WHAT THIS TASK INVOLVES –
Repeat each entry verbatim.

Stored entries
= Beginning of Section =
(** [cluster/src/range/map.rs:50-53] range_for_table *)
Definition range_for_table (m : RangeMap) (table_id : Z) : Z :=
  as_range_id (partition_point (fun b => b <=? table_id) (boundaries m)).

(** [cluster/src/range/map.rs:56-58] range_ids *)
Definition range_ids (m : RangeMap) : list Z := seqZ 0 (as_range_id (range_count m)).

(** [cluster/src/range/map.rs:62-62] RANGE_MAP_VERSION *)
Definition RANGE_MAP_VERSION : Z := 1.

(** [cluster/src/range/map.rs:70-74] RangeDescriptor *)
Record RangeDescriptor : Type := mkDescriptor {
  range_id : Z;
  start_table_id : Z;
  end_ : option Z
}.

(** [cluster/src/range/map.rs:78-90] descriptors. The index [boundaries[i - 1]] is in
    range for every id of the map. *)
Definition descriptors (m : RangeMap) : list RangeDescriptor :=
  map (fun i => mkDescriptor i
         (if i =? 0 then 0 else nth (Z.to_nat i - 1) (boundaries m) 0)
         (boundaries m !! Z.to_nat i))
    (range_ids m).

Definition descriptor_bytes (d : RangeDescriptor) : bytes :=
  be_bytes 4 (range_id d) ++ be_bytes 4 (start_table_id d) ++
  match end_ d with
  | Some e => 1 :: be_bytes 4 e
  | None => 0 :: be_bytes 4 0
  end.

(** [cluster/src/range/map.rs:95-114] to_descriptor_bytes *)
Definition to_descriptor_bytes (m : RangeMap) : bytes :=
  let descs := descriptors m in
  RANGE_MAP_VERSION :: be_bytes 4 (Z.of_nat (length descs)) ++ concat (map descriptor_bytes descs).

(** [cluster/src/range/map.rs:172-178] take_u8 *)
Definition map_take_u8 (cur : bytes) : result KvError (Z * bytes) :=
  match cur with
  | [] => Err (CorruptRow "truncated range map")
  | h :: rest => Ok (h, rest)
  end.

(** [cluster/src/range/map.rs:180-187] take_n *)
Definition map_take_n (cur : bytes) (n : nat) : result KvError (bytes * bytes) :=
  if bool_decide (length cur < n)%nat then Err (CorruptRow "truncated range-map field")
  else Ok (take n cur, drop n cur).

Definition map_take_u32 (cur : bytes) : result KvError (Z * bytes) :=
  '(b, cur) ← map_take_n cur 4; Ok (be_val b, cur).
= End of Section =
FINISHED EXERCISE –
(** [cluster/src/range/map.rs:50-53] range_for_table *)
Definition range_for_table (m : RangeMap) (table_id : Z) : Z :=
  as_range_id (partition_point (fun b => b <=? table_id) (boundaries m)).

(** [cluster/src/range/map.rs:56-58] range_ids *)
Definition range_ids (m : RangeMap) : list Z := seqZ 0 (as_range_id (range_count m)).

(** [cluster/src/range/map.rs:62-62] RANGE_MAP_VERSION *)
Definition RANGE_MAP_VERSION : Z := 1.

(** [cluster/src/range/map.rs:70-74] RangeDescriptor *)
Record RangeDescriptor : Type := mkDescriptor {
  range_id : Z;
  start_table_id : Z;
  end_ : option Z
}.

(** [cluster/src/range/map.rs:78-90] descriptors. The index [boundaries[i - 1]] is in
    range for every id of the map. *)
Definition descriptors (m : RangeMap) : list RangeDescriptor :=
  map (fun i => mkDescriptor i
         (if i =? 0 then 0 else nth (Z.to_nat i - 1) (boundaries m) 0)
         (boundaries m !! Z.to_nat i))
    (range_ids m).

Definition descriptor_bytes (d : RangeDescriptor) : bytes :=
  be_bytes 4 (range_id d) ++ be_bytes 4 (start_table_id d) ++
  match end_ d with
  | Some e => 1 :: be_bytes 4 e
  | None => 0 :: be_bytes 4 0
  end.

(** [cluster/src/range/map.rs:95-114] to_descriptor_bytes *)
Definition to_descriptor_bytes (m : RangeMap) : bytes :=
  let descs := descriptors m in
  RANGE_MAP_VERSION :: be_bytes 4 (Z.of_nat (length descs)) ++ concat (map descriptor_bytes descs).

(** [cluster/src/range/map.rs:172-178] take_u8 *)
Definition map_take_u8 (cur : bytes) : result KvError (Z * bytes) :=
  match cur with
  | [] => Err (CorruptRow "truncated range map")
  | h :: rest => Ok (h, rest)
  end.

(** [cluster/src/range/map.rs:180-187] take_n *)
Definition map_take_n (cur : bytes) (n : nat) : result KvError (bytes * bytes) :=
  if bool_decide (length cur < n)%nat then Err (CorruptRow "truncated range-map field")
  else Ok (take n cur, drop n cur).

Definition map_take_u32 (cur : bytes) : result KvError (Z * bytes) :=
  '(b, cur) ← map_take_n cur 4; Ok (be_val b, cur).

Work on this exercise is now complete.